Task details:
Every line of the material below should be retyped exactly.

Data for review:
■ ■ ■ ■ ■ ■ ■

(** * nilearn/_utils/ndimage.py : connected components and peak detection

    A shallow embedding of [largest_connected_component] and
    [_peak_local_max] together with the numpy / scipy.ndimage primitives
    they call, and the properties of the two functions.

    Arrays are dense, C-ordered (row-major) buffers with a shape, as numpy
    stores them; a cell is named by its flat index and has the coordinates
    [unravel_index] gives it.  Intensities are floats, held as the
    rationals they denote ([Q]): comparisons and maxima are exact on
    them, and the one operation of the code that rounds, the product of
    line 151, is written out ([float_mul]).  NaN is outside this model,
    and [inf] only arises as the result of that product.
    The scipy and numpy primitives ([ndimage.label],
    [ndimage.maximum_filter], [bincount], [argmax], [argsort], ...) are not
    part of the repository; they are written out from their documented
    behaviour. *)

From Stdlib Require Import List Arith ZArith QArith Bool Lia Permutation Sorted Floats.
Import ListNotations.

Close Scope Q_scope.
Open Scope nat_scope.

Set Implicit Arguments.

(** ** Arrays *)

Record ndarray (A : Type) : Type := mk_ndarray {
  shape : list nat;
  flat  : list A
}.

(** Number of cells a shape describes (numpy's [size]). *)
Definition shape_size (sh : list nat) : nat := fold_right Nat.mul 1 sh.

Definition well_shaped {A} (a : ndarray A) : Prop :=
  length (flat a) = shape_size (shape a).

(** [np.unravel_index]: flat C-order index to coordinates. *)
Fixpoint unravel_index (i : nat) (sh : list nat) : list nat :=
  match sh with
  | [] => []
  | _ :: rest => (i / shape_size rest) :: unravel_index (i mod shape_size rest) rest
  end.

(** [np.ravel_multi_index]: coordinates to flat C-order index. *)
Fixpoint ravel_multi_index (c : list nat) (sh : list nat) : nat :=
  match c, sh with
  | x :: c', _ :: rest => x * shape_size rest + ravel_multi_index c' rest
  | _, _ => 0
  end.

(** Coordinates that address a cell of the shape. *)
Fixpoint in_bounds (p : list Z) (sh : list nat) : bool :=
  match p, sh with
  | [], [] => true
  | x :: p', d :: rest => (0 <=? x)%Z && (x <? Z.of_nat d)%Z && in_bounds p' rest
  | _, _ => false
  end.

(** numpy dtypes as far as the two functions look at them: what counts as
    non-zero ([astype(bool)], the features of [ndimage.label]) and how a
    boolean is cast back into the type. *)
Class Dtype (A : Type) : Type := {
  nonzero : A -> bool;
  of_bool : bool -> A
}.

#[export] Instance Dtype_bool : Dtype bool :=
  {| nonzero := fun b => b; of_bool := fun b => b |}.

#[export] Instance Dtype_nat : Dtype nat :=
  {| nonzero := fun n => negb (n =? 0); of_bool := fun b => if b then 1 else 0 |}.

#[export] Instance Dtype_Q : Dtype Q :=
  {| nonzero := fun q => negb (Qeq_bool q 0); of_bool := fun b => if b then 1%Q else 0%Q |}.

(** [a.astype(T)] between the modelled dtypes, through the truth value. *)
Definition astype_bool {A} `{Dtype A} (a : ndarray A) : ndarray bool :=
  mk_ndarray (shape a) (map nonzero (flat a)).

Definition astype_of_bool {A} `{Dtype A} (a : ndarray bool) : ndarray A :=
  mk_ndarray (shape a) (map of_bool (flat a)).

(** [a == k] for an integer array. *)
Definition eq_scalar (a : ndarray nat) (k : nat) : ndarray bool :=
  mk_ndarray (shape a) (map (fun l => l =? k) (flat a)).

(** ** scipy.ndimage.label

    [ndimage.label(input)] is called without a [structure]; scipy then
    uses [generate_binary_structure(input.ndim, 1)]: the 3x...x3 element
    that is true at the offsets whose squared distance from the centre is
    at most the connectivity. *)

Definition generate_binary_structure (connectivity : nat) (offset : list Z) : bool :=
  forallb (fun o => (Z.abs o <=? 1)%Z) offset
  && (fold_right (fun o acc => o * o + acc)%Z 0%Z offset <=? Z.of_nat connectivity)%Z.
Lemma sendRequestRaw_traffic (packetType : byte) (payload : list byte)
    (expectResponse : byte) (c : Client) :
  traffic 1 c (snd (sendRequestRaw net packetType payload expectResponse c)).
Proof.
  rewrite sendRequestRaw_cases. cbv zeta.
  set (packet := requestLayout c packetType payload).
  destruct (conn c) as [k|] eqn:Ek; [|apply traffic_refl].
  destruct (closed k); [apply traffic_refl|].
  destruct (net_write net (history k) packet).
  - set (r := net_read net (history (log_event (Wrote packet) k))).
    exists [Wrote packet; Received r].
    assert (Hh : forall c2,
               conn c2 = Some (log_event (Received r) (log_event (Wrote packet) k)) ->
               conn_history c2 = conn_history c ++ [Wrote packet; Received r]).
    { intros c2 H2. unfold conn_history. rewrite H2, Ek. simpl.
      rewrite <- app_assoc. reflexivity. }
    split; [|simpl; lia].
    destruct r as [| |d]; try (apply Hh; reflexivity).
    apply Hh. rewrite processResponse_conn. reflexivity.
  - exists [WriteFailed packet]. unfold conn_history. simpl. rewrite Ek.
    repeat split; lia.
Qed.

Lemma sendRequestLoop_traffic (n : nat) (packetType : byte)
    (payload : list byte) (expectResponse : byte) (c : Client) :
  traffic n c (snd (sendRequestLoop net n packetType payload expectResponse c)).
Proof.
  revert c. induction n as [|n IH]; intros c; [apply traffic_refl|].
  simpl.
  pose proof (sendRequestRaw_traffic packetType payload expectResponse c) as H.
  destruct (sendRequestRaw net packetType payload expectResponse c)
    as [[r|e|i k|] c1]; simpl in H;
    try (apply traffic_le with 1; [lia|exact H]).
  destruct (is_challenge_required e);
    [|apply traffic_le with 1; [lia|exact H]].
  apply (traffic_trans 1 n c c1); [exact H|apply IH].
Qed.

Lemma challengeQuery_traffic {A : Type} (request response : byte)
    (parse : list byte -> Outcome A) (c : Client) :
  traffic 3 c (snd (challengeQuery net request response parse c)).
Proof.
  destruct (challengeQuery_fails net request response parse c)
    as [[_ ->]|(_ & e & _ & -> & _)]; [apply traffic_refl|].
  apply sendRequestLoop_traffic.
Qed.

End Traffic.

■ ■ ■ ■ ■ ■ ■

Completed exercise:
(** * nilearn/_utils/ndimage.py : connected components and peak detection

    A shallow embedding of [largest_connected_component] and
    [_peak_local_max] together with the numpy / scipy.ndimage primitives
    they call, and the properties of the two functions.

    Arrays are dense, C-ordered (row-major) buffers with a shape, as numpy
    stores them; a cell is named by its flat index and has the coordinates
    [unravel_index] gives it.  Intensities are floats, held as the
    rationals they denote ([Q]): comparisons and maxima are exact on
    them, and the one operation of the code that rounds, the product of
    line 151, is written out ([float_mul]).  NaN is outside this model,
    and [inf] only arises as the result of that product.
    The scipy and numpy primitives ([ndimage.label],
    [ndimage.maximum_filter], [bincount], [argmax], [argsort], ...) are not
    part of the repository; they are written out from their documented
    behaviour. *)

From Stdlib Require Import List Arith ZArith QArith Bool Lia Permutation Sorted Floats.
Import ListNotations.

Close Scope Q_scope.
Open Scope nat_scope.

Set Implicit Arguments.

(** ** Arrays *)

Record ndarray (A : Type) : Type := mk_ndarray {
  shape : list nat;
  flat  : list A
}.

(** Number of cells a shape describes (numpy's [size]). *)
Definition shape_size (sh : list nat) : nat := fold_right Nat.mul 1 sh.

Definition well_shaped {A} (a : ndarray A) : Prop :=
  length (flat a) = shape_size (shape a).

(** [np.unravel_index]: flat C-order index to coordinates. *)
Fixpoint unravel_index (i : nat) (sh : list nat) : list nat :=
  match sh with
  | [] => []
  | _ :: rest => (i / shape_size rest) :: unravel_index (i mod shape_size rest) rest
  end.

(** [np.ravel_multi_index]: coordinates to flat C-order index. *)
Fixpoint ravel_multi_index (c : list nat) (sh : list nat) : nat :=
  match c, sh with
  | x :: c', _ :: rest => x * shape_size rest + ravel_multi_index c' rest
  | _, _ => 0
  end.

(** Coordinates that address a cell of the shape. *)
Fixpoint in_bounds (p : list Z) (sh : list nat) : bool :=
  match p, sh with
  | [], [] => true
  | x :: p', d :: rest => (0 <=? x)%Z && (x <? Z.of_nat d)%Z && in_bounds p' rest
  | _, _ => false
  end.

(** numpy dtypes as far as the two functions look at them: what counts as
    non-zero ([astype(bool)], the features of [ndimage.label]) and how a
    boolean is cast back into the type. *)
Class Dtype (A : Type) : Type := {
  nonzero : A -> bool;
  of_bool : bool -> A
}.

#[export] Instance Dtype_bool : Dtype bool :=
  {| nonzero := fun b => b; of_bool := fun b => b |}.

#[export] Instance Dtype_nat : Dtype nat :=
  {| nonzero := fun n => negb (n =? 0); of_bool := fun b => if b then 1 else 0 |}.

#[export] Instance Dtype_Q : Dtype Q :=
  {| nonzero := fun q => negb (Qeq_bool q 0); of_bool := fun b => if b then 1%Q else 0%Q |}.

(** [a.astype(T)] between the modelled dtypes, through the truth value. *)
Definition astype_bool {A} `{Dtype A} (a : ndarray A) : ndarray bool :=
  mk_ndarray (shape a) (map nonzero (flat a)).

Definition astype_of_bool {A} `{Dtype A} (a : ndarray bool) : ndarray A :=
  mk_ndarray (shape a) (map of_bool (flat a)).

(** [a == k] for an integer array. *)
Definition eq_scalar (a : ndarray nat) (k : nat) : ndarray bool :=
  mk_ndarray (shape a) (map (fun l => l =? k) (flat a)).

(** ** scipy.ndimage.label

    [ndimage.label(input)] is called without a [structure]; scipy then
    uses [generate_binary_structure(input.ndim, 1)]: the 3x...x3 element
    that is true at the offsets whose squared distance from the centre is
    at most the connectivity. *)

Definition generate_binary_structure (connectivity : nat) (offset : list Z) : bool :=
  forallb (fun o => (Z.abs o <=? 1)%Z) offset
  && (fold_right (fun o acc => o * o + acc)%Z 0%Z offset <=? Z.of_nat connectivity)%Z.
Lemma sendRequestRaw_traffic (packetType : byte) (payload : list byte)
    (expectResponse : byte) (c : Client) :
  traffic 1 c (snd (sendRequestRaw net packetType payload expectResponse c)).
Proof.
  rewrite sendRequestRaw_cases. cbv zeta.
  set (packet := requestLayout c packetType payload).
  destruct (conn c) as [k|] eqn:Ek; [|apply traffic_refl].
  destruct (closed k); [apply traffic_refl|].
  destruct (net_write net (history k) packet).
  - set (r := net_read net (history (log_event (Wrote packet) k))).
    exists [Wrote packet; Received r].
    assert (Hh : forall c2,
               conn c2 = Some (log_event (Received r) (log_event (Wrote packet) k)) ->
               conn_history c2 = conn_history c ++ [Wrote packet; Received r]).
    { intros c2 H2. unfold conn_history. rewrite H2, Ek. simpl.
      rewrite <- app_assoc. reflexivity. }
    split; [|simpl; lia].
    destruct r as [| |d]; try (apply Hh; reflexivity).
    apply Hh. rewrite processResponse_conn. reflexivity.
  - exists [WriteFailed packet]. unfold conn_history. simpl. rewrite Ek.
    repeat split; lia.
Qed.

Lemma sendRequestLoop_traffic (n : nat) (packetType : byte)
    (payload : list byte) (expectResponse : byte) (c : Client) :
  traffic n c (snd (sendRequestLoop net n packetType payload expectResponse c)).
Proof.
  revert c. induction n as [|n IH]; intros c; [apply traffic_refl|].
  simpl.
  pose proof (sendRequestRaw_traffic packetType payload expectResponse c) as H.
  destruct (sendRequestRaw net packetType payload expectResponse c)
    as [[r|e|i k|] c1]; simpl in H;
    try (apply traffic_le with 1; [lia|exact H]).
  destruct (is_challenge_required e);
    [|apply traffic_le with 1; [lia|exact H]].
  apply (traffic_trans 1 n c c1); [exact H|apply IH].
Qed.

Lemma challengeQuery_traffic {A : Type} (request response : byte)
    (parse : list byte -> Outcome A) (c : Client) :
  traffic 3 c (snd (challengeQuery net request response parse c)).
Proof.
  destruct (challengeQuery_fails net request response parse c)
    as [[_ ->]|(_ & e & _ & -> & _)]; [apply traffic_refl|].
  apply sendRequestLoop_traffic.
Qed.

End Traffic.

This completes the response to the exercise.